PROBLEM TO WORK ON:
Among the entries below, find the lines that hold the word "Open" and report them.
=== RECORDS FOR THE EXERCISE ===
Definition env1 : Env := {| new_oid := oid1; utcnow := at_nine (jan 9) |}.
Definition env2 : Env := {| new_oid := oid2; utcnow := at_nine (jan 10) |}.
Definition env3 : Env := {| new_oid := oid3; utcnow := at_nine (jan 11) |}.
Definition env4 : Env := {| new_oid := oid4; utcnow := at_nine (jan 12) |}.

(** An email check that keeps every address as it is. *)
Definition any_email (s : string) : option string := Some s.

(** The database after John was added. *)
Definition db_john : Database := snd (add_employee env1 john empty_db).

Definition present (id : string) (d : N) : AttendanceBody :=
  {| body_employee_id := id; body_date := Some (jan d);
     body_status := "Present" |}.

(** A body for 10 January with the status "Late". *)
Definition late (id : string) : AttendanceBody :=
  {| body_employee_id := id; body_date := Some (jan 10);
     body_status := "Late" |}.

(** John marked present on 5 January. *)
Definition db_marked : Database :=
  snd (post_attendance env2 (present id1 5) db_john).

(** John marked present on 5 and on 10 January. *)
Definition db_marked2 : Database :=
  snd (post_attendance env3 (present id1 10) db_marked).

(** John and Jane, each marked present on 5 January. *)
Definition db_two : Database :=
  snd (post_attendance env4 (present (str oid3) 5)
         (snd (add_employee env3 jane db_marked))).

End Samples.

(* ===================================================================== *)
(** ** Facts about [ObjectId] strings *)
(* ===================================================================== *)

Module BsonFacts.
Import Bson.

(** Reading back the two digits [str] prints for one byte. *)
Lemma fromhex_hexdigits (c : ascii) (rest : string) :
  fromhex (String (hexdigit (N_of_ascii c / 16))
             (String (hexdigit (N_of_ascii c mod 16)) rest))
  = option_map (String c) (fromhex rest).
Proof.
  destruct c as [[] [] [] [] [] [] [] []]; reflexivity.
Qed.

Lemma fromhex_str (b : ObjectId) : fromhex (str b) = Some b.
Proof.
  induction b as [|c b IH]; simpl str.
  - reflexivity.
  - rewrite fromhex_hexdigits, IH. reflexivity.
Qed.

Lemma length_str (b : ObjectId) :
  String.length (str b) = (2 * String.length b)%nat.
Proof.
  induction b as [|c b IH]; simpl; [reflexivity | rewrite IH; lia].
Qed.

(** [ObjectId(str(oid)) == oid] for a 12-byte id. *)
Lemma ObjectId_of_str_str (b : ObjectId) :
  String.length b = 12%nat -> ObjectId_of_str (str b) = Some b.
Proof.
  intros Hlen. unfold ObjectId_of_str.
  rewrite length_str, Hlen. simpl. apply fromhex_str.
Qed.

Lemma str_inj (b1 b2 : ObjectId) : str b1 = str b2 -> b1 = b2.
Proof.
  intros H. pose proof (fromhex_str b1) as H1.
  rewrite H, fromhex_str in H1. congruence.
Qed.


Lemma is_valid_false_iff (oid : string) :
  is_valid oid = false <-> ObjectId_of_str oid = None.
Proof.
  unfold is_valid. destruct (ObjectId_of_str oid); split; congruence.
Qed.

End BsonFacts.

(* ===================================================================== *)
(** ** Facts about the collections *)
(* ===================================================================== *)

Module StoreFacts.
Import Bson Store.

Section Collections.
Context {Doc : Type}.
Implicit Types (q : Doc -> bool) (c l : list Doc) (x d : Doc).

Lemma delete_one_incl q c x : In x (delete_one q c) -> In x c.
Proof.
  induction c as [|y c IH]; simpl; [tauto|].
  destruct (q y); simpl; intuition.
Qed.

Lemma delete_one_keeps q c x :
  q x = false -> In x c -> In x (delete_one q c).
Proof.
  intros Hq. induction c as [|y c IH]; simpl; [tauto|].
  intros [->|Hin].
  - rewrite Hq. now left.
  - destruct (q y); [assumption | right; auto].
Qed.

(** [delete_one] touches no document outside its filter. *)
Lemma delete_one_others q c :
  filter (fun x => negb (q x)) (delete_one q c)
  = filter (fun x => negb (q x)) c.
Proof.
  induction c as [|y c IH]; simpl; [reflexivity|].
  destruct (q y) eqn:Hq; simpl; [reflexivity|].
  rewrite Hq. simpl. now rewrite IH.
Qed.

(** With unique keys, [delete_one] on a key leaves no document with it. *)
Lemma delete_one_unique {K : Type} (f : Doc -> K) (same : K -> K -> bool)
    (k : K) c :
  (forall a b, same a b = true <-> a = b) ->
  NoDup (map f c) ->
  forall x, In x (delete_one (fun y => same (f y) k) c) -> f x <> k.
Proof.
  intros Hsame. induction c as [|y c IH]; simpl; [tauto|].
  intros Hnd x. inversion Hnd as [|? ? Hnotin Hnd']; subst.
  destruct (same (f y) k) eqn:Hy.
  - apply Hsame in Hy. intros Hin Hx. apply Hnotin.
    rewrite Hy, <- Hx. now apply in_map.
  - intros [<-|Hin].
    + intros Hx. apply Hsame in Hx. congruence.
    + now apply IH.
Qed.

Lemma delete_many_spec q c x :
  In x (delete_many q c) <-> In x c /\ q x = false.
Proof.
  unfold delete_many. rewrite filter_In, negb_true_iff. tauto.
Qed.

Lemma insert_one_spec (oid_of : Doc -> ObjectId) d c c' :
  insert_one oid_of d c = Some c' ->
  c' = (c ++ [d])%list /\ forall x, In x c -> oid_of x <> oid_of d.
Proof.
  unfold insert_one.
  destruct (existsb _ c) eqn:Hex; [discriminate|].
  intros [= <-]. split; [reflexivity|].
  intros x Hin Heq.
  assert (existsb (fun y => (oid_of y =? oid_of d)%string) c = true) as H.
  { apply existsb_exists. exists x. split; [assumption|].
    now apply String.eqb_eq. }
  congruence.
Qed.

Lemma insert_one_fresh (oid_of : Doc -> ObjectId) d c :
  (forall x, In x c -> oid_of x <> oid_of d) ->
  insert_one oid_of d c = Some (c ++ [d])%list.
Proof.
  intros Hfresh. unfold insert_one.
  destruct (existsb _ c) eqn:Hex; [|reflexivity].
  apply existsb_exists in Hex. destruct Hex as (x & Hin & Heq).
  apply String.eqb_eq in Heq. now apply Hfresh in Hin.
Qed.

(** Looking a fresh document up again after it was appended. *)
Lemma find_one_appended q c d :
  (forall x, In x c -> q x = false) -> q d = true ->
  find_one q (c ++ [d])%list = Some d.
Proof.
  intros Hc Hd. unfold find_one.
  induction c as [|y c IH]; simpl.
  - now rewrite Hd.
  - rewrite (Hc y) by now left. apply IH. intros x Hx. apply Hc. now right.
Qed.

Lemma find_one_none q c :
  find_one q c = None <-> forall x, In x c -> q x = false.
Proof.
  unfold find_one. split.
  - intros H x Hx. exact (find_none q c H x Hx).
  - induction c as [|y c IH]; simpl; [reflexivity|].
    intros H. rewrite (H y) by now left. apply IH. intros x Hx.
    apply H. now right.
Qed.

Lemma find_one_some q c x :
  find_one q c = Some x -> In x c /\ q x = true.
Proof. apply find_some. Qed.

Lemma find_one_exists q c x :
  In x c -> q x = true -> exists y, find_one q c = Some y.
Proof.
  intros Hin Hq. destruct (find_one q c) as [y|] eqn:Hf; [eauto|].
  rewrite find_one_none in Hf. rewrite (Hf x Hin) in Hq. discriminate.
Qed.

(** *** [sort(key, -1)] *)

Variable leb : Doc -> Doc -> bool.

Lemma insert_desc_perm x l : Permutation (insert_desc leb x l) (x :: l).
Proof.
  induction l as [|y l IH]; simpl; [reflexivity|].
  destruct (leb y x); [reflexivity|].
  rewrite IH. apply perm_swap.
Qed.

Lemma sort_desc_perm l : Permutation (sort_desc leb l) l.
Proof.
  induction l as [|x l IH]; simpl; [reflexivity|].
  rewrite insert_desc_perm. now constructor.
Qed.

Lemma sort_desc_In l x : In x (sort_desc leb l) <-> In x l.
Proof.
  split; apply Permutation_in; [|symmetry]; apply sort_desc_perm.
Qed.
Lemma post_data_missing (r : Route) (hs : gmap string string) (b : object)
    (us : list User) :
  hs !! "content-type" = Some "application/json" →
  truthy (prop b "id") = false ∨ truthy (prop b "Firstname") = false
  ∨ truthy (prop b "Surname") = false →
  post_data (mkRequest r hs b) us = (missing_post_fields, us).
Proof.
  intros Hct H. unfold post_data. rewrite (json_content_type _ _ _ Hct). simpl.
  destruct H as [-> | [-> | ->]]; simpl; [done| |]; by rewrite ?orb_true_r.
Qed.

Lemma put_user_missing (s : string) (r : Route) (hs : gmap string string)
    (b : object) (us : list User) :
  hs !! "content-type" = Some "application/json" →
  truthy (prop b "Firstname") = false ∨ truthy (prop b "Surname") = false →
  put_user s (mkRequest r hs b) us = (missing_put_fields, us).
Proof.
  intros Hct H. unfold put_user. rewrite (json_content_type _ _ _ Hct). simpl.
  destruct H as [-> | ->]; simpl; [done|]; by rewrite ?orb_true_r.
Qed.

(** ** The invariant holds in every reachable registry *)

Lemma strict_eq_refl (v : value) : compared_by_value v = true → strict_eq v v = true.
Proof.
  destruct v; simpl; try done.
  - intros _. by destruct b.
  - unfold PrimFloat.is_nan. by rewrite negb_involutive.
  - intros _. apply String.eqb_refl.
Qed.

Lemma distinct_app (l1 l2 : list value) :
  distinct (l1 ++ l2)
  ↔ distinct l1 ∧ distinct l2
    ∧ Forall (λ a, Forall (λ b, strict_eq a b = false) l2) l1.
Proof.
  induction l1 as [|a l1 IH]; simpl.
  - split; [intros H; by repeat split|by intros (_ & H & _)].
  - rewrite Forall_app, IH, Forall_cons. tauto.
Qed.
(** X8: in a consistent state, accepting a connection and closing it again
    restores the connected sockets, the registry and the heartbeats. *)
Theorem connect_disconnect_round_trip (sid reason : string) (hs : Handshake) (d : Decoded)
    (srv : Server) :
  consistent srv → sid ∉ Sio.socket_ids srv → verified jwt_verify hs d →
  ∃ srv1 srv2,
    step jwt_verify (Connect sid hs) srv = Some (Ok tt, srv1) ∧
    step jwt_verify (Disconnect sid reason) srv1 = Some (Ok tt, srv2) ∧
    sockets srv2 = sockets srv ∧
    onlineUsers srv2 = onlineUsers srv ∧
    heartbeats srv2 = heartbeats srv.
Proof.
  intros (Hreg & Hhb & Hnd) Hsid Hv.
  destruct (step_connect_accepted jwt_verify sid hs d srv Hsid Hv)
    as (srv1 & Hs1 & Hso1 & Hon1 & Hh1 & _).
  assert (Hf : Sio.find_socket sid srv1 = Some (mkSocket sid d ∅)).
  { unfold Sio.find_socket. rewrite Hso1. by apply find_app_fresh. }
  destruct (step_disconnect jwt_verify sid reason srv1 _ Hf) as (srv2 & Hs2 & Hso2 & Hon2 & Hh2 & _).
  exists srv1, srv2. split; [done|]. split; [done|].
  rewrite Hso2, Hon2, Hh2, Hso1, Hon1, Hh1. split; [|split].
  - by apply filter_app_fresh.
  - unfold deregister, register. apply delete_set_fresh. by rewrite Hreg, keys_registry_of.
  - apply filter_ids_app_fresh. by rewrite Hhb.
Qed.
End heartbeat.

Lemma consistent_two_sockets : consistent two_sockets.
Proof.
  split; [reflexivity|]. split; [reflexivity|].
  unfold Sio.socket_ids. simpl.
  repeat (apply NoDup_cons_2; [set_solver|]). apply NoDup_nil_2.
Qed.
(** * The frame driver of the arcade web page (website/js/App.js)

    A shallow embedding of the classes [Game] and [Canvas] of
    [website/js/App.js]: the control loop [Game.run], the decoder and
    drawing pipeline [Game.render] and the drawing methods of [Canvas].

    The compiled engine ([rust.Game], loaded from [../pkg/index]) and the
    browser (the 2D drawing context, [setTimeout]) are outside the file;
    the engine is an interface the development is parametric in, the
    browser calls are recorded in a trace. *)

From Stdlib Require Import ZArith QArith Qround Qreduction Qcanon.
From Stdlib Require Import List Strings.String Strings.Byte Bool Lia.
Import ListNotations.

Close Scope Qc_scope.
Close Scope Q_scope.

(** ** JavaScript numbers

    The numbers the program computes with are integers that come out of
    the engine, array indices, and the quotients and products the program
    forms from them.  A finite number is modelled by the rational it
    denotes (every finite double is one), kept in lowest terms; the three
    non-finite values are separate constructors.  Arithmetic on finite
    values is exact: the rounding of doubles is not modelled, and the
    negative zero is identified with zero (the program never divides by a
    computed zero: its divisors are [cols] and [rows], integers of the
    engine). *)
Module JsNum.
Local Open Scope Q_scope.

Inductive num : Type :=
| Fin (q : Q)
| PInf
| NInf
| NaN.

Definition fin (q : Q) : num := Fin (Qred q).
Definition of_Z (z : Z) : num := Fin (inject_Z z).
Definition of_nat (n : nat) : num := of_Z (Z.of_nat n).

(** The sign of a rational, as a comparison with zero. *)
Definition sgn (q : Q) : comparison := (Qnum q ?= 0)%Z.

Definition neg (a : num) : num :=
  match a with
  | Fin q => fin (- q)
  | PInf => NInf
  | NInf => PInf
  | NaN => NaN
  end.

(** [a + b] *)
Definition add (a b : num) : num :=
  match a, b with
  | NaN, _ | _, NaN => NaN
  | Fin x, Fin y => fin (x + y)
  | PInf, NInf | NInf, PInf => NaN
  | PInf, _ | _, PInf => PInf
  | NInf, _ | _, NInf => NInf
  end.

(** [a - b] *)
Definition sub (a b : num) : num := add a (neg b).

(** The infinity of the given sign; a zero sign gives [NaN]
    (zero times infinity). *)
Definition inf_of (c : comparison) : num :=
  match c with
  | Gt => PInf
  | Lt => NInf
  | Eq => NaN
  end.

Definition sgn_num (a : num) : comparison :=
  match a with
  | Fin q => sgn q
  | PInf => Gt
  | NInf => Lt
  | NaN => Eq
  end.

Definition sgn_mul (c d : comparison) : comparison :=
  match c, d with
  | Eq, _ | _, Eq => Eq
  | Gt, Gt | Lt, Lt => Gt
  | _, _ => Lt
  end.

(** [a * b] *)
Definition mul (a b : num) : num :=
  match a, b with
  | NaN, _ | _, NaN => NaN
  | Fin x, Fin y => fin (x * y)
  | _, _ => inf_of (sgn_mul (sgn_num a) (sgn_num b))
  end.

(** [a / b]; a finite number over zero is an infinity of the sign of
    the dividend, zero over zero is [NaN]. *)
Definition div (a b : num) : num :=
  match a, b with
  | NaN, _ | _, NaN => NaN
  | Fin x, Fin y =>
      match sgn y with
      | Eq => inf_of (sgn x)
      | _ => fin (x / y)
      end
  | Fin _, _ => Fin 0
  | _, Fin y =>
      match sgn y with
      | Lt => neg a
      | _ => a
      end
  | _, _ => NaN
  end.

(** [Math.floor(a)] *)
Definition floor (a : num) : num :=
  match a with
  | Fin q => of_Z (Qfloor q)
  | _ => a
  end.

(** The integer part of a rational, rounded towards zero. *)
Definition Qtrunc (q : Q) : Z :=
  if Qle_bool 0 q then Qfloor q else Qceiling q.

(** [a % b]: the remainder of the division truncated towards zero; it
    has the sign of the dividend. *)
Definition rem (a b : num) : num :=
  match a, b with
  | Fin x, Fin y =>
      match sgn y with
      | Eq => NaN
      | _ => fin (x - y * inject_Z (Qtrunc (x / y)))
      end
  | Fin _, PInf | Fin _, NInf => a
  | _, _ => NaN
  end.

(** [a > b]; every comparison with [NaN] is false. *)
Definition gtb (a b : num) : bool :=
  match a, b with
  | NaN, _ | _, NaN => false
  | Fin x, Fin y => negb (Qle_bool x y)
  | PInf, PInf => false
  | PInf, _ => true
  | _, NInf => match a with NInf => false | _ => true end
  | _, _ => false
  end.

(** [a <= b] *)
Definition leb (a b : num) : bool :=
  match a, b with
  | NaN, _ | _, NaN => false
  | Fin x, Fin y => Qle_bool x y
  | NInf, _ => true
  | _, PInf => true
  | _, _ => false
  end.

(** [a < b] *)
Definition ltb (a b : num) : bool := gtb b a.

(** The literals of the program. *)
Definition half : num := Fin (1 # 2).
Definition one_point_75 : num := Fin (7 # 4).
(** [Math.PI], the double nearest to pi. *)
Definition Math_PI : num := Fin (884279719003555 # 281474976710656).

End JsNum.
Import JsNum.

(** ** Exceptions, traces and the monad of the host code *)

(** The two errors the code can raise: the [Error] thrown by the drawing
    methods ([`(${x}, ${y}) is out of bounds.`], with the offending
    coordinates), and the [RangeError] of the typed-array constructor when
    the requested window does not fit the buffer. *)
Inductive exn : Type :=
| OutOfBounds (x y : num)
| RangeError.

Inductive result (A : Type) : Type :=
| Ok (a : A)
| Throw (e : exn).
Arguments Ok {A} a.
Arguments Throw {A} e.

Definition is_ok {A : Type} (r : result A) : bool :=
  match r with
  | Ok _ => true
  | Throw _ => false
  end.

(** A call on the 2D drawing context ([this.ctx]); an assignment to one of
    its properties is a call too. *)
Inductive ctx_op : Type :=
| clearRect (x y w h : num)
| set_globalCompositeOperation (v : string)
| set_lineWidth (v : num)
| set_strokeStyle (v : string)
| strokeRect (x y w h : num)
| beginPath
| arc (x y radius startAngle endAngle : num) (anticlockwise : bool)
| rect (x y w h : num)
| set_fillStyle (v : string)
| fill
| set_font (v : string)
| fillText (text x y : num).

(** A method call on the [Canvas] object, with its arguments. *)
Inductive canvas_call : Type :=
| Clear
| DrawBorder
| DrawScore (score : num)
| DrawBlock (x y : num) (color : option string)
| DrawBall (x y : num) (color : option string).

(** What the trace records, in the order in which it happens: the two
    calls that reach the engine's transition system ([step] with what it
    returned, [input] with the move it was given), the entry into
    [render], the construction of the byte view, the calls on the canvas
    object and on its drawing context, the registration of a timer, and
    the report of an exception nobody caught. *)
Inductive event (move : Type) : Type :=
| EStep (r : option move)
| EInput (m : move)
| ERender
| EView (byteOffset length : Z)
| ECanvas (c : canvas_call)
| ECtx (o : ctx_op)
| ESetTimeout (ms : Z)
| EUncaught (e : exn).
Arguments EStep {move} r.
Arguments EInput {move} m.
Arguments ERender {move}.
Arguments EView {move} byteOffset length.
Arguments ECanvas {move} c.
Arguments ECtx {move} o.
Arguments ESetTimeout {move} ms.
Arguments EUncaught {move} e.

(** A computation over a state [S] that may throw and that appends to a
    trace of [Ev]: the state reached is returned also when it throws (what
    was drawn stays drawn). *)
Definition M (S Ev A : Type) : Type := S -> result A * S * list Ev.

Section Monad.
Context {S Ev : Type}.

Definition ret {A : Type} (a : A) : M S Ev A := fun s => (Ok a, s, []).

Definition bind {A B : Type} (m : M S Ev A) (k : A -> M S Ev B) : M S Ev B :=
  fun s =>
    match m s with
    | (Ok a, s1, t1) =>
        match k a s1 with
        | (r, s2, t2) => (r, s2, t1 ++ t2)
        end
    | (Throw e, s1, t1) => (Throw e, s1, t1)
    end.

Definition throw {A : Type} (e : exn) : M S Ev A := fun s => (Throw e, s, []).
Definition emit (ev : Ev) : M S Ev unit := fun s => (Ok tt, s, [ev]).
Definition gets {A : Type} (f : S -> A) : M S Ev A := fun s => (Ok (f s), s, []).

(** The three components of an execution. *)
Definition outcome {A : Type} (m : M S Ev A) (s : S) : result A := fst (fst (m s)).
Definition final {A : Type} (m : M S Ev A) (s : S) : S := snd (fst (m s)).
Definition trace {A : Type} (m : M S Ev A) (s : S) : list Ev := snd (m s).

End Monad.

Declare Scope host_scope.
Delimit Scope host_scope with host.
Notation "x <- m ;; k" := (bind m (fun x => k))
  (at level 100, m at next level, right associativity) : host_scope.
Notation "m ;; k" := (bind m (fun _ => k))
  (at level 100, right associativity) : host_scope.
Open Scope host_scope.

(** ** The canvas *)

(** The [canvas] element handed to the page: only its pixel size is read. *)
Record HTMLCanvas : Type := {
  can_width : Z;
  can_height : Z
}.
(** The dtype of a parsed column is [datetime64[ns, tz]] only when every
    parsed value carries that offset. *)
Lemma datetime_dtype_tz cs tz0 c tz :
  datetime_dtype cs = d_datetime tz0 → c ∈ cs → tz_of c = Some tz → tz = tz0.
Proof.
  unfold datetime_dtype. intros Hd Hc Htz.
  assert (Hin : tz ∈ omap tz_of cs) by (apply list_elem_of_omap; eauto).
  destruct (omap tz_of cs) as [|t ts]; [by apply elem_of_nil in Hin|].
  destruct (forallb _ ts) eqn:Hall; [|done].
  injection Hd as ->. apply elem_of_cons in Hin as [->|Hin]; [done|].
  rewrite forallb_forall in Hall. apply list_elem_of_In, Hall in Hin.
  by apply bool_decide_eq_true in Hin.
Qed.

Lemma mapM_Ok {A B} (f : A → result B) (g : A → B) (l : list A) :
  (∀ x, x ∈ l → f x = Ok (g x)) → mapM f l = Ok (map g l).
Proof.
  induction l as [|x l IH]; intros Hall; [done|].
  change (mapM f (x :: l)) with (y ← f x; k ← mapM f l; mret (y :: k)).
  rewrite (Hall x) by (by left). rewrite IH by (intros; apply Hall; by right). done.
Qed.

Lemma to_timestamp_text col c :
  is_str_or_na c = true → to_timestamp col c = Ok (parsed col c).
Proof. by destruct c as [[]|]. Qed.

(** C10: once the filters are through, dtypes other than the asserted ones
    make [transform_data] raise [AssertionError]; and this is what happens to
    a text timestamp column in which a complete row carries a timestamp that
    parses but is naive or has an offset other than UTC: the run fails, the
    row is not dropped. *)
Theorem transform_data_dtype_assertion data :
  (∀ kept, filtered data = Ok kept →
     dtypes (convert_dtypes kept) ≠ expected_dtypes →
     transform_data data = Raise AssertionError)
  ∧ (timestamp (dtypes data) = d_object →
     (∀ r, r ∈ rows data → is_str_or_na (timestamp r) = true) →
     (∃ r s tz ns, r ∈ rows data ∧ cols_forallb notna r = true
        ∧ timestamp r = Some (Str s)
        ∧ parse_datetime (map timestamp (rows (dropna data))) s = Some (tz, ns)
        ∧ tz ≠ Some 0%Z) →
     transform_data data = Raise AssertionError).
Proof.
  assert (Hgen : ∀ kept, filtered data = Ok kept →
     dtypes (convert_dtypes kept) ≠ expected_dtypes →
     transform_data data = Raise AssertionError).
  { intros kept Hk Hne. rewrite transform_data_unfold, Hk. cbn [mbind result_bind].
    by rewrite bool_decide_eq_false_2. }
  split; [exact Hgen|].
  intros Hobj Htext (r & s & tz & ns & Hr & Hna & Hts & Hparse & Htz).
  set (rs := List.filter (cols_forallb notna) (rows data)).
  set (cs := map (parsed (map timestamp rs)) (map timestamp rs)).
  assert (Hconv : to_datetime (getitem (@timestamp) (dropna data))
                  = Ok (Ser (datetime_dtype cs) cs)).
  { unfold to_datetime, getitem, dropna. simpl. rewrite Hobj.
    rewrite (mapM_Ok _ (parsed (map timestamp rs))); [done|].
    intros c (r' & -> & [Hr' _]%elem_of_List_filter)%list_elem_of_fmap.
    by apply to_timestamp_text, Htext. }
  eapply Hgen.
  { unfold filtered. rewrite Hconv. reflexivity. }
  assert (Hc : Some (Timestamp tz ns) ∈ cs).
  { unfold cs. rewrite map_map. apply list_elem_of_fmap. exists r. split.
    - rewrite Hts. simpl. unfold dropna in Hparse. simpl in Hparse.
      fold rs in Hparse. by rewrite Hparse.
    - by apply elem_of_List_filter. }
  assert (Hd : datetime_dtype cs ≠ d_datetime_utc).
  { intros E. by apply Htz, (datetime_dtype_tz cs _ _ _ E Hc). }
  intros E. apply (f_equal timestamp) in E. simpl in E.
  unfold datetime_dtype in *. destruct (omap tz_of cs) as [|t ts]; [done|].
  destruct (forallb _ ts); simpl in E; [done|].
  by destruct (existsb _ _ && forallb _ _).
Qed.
===
RESULT FOR THIS EXERCISE:
Local Open Scope Q_scope.
Open Scope host_scope.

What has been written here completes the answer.